Ambiente

Europa, classifica delle 49 città meno inquinanti. Italiane? Solo Padova

Europa, classifica delle 49 città meno inquinanti. Italiane? Solo Padova

Europa, classifica delle 49 città meno inquinanti. Italiane? Solo Padova (LaPresse)

ROMA, 28 GEN – Uno studio internazionale ha stilato una classifica delle 49 città europee più virtuose sotto il profilo delle emissioni inquinanti, prendendo in considerazione 200 centri medio-grandi di 11 Stati europei. Di 32 città italiane, solo Padova entra fra le 49 “leader climatiche”.

Europa in ritardo nella lotta contro il riscaldamento globale: l’obiettivo di ridurre dell’80% le emissioni di gas serra nel 2050 indicato dalla ‘Energy Roadmap’ non solo è lontano ma “appare comunque irraggiungibile”.

Il Cnr non lascia spazio all’ottimismo dopo aver contribuito a stilare uno studio internazionale su 200 città europee medio-grandi da cui emerge che la Gran Bretagna e l’olandese Groningen sono le più virtuose mentre per l’Italia – su 32 centri urbani presi in considerazione – solo Padova rientra fra i 49 “leader climatici”, l’unica ad avere un “piano di adattamento” oltre a quello di mitigazione.

Le città del nord Europa, da tempo più sensibili alle problematiche del clima, si confermano più all’avanguardia nella sfida con piani di adattamento e consistenti obiettivi di riduzione delle emissioni, in particolare quelle britanniche, francesi e tedesche spiega lo studio dell’Istituto di metodologie per l’analisi ambientale del Consiglio nazionale delle ricerche (Imaa-Cnr) pubblicato su Climate Change Letters.

Groningen punta a “zero emissioni” già nel 2025, anche attraverso l’incremento di fonti rinnovabili e la messa a dimora di nuovi alberi.

Lo studio ha analizzato documenti programmatici e di pianificazione realmente adottati da 200 città medio-grandi in undici stati Austria (5), Belgio (7), Estonia (2), Finlandia (4), Francia (35), Germania (40), Irlanda (4), Italia (32), Paesi Bassi (15), Regno Unito (30), Spagna (26), spiegano le ricercatrici Imaa-Cnr Monica Salvia e Filomena Pietrapertosa rilevando che “le aree urbane hanno un ruolo chiave nel raggiungimento degli obiettivi dell’Unione Europea in tema di mitigazione e adattamento ai cambiamenti climatici”, in particolare dai target che tra l’altro prevedono la riduzione dell’80% delle emissioni di gas serra entro il 2050 per evitare l’aumento della temperatura media globale di 2 gradi centigradi rispetto ai livelli pre-industriali.

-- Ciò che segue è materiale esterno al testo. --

Lemma findConstArg_last consts : forall args i found c k,
  findConstArg consts i args found = Done (Some (c, k)) ->
  forall j arg c',
    (k < j)%nat -> (i <= j)%nat -> args !! (j - i)%nat = Some arg ->
    ~ isTaggedConst consts arg c'.
Proof.
  induction args as [|a args IH]; simpl; intros i found c k H j arg c' Hkj Hij Hlook;
    [discriminate|].
  destruct (decide (j = i)) as [->|Hne].
  - rewrite Nat.sub_diag in Hlook. simpl in Hlook. injection Hlook as ->.
    intros (i0 & nm & obj & -> & Hmatch). rewrite Hmatch in H. simpl in H.
    apply findConstArg_found in H. destruct H as [[= _ ->]|[Hle _]]; lia.
  - assert (Hlook' : args !! (j - S i)%nat = Some arg).
    { replace (j - i)%nat with (S (j - S i)) in Hlook by lia. exact Hlook. }
    destruct a as [i0 nm obj|? ? ?|? ? ?|? ?|? ? ?|? ? ?|? ?];
      try (eapply IH; [exact H | exact Hkj | lia | exact Hlook']).
    bind_inv H. eapply IH; [exact H | exact Hkj | lia | exact Hlook'].
Qed.

Lemma visitCall_result types consts i fn args acc b acc' :
  visitCall types consts i fn args acc = Done (b, acc') ->
  fst acc' = fst acc \/
  (b = false /\ exists call,
     fst acc' = (fst acc ++ [call])%list /\ constCallAt types consts (i, fn, args) call).
Proof.
  unfold visitCall. intros H. bind_inv H. destruct a as [[c k]|].
  - bind_inv H. destruct a as [f|].
    + destruct (argTypesFrom types 0 (S k) (drop (S k) args) []) as [argTypes|w] eqn:Eargs.
      * injection H as <- <-. right. split; [reflexivity|]. eexists. split; [reflexivity|].
        apply argTypesFrom_types in Eargs. destruct Eargs as (new & -> & Hall).
        exists f, c, k. split; [exact Ha0|]. split; [exact Ha|].
        pose proof (findConstArg_last _ _ _ _ _ _ Ha) as Hlast.
        apply findConstArg_found in Ha. destruct Ha as [Ha|[_ Ha]]; [discriminate|].
        rewrite Nat.sub_0_r in Ha. split; [exact Ha|]. split; [|auto].
        intros j arg c' Hkj Hlook. apply (Hlast j arg c' Hkj); [lia|].
        rewrite Nat.sub_0_r. exact Hlook.
      * injection H as <- <-. left. reflexivity.
    + bind_inv H. injection H as <- <-. left. reflexivity.
  - injection H as <- <-. left. reflexivity.
Qed.

Lemma constCalls_weaken types consts (sites sites' : list (NodeInfo * GoNode * list GoNode))
  (new : list Call) :
  (forall site, In site sites -> In site sites') ->
  Forall (fun call => exists site, In site sites /\ constCallAt types consts site call) new ->
  Forall (fun call => exists site, In site sites' /\ constCallAt types consts site call) new.
Proof.
  intros Hsub Hall. eapply List.Forall_impl; [|exact Hall].
  intros call (site & Hin & Hat). exists site. auto.
Qed.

È stato il “Patto dei Sindaci” (movimento europeo che vede coinvolte le autorità locali e regionali impegnate ad aumentare l’efficienza energetica e l’utilizzo di fonti energetiche rinnovabili nei loro territori) a dare una spinta “green” anche in Italia, ha spiegato Salvia. Il 35% delle città (cioè 70) non ha redatto alcun piano di adattamento né di mitigazione e appena un quarto (43) si è dotato di entrambi, il 72% ha solo il piano di mitigazione e nessuna quello di adattamento.

Il primato fra i leader climatici spetta al Regno Unito: il 93% delle 30 città analizzate ha un piano di mitigazione, contro l’80% di quelle olandesi e tedesche, il 56% di quelle italiane e il 43% delle francesi. Anche per l’adattamento, si distingue la Gran Bretagna con 24 città, contro 13 su 40 città tedesche e 5 su 26 spagnole. “Se le azioni previste a livello urbano fossero adottate dall’intero sistema nazionale si otterrebbe entro il 2050 una riduzione del 37% delle emissioni di gas serra degli 11 paesi e del 27% dell’Ue nel suo complesso. Tuttavia – conclude Pietrapertosa – saremmo sempre lontani dal raggiungimento dell’80% previsto”.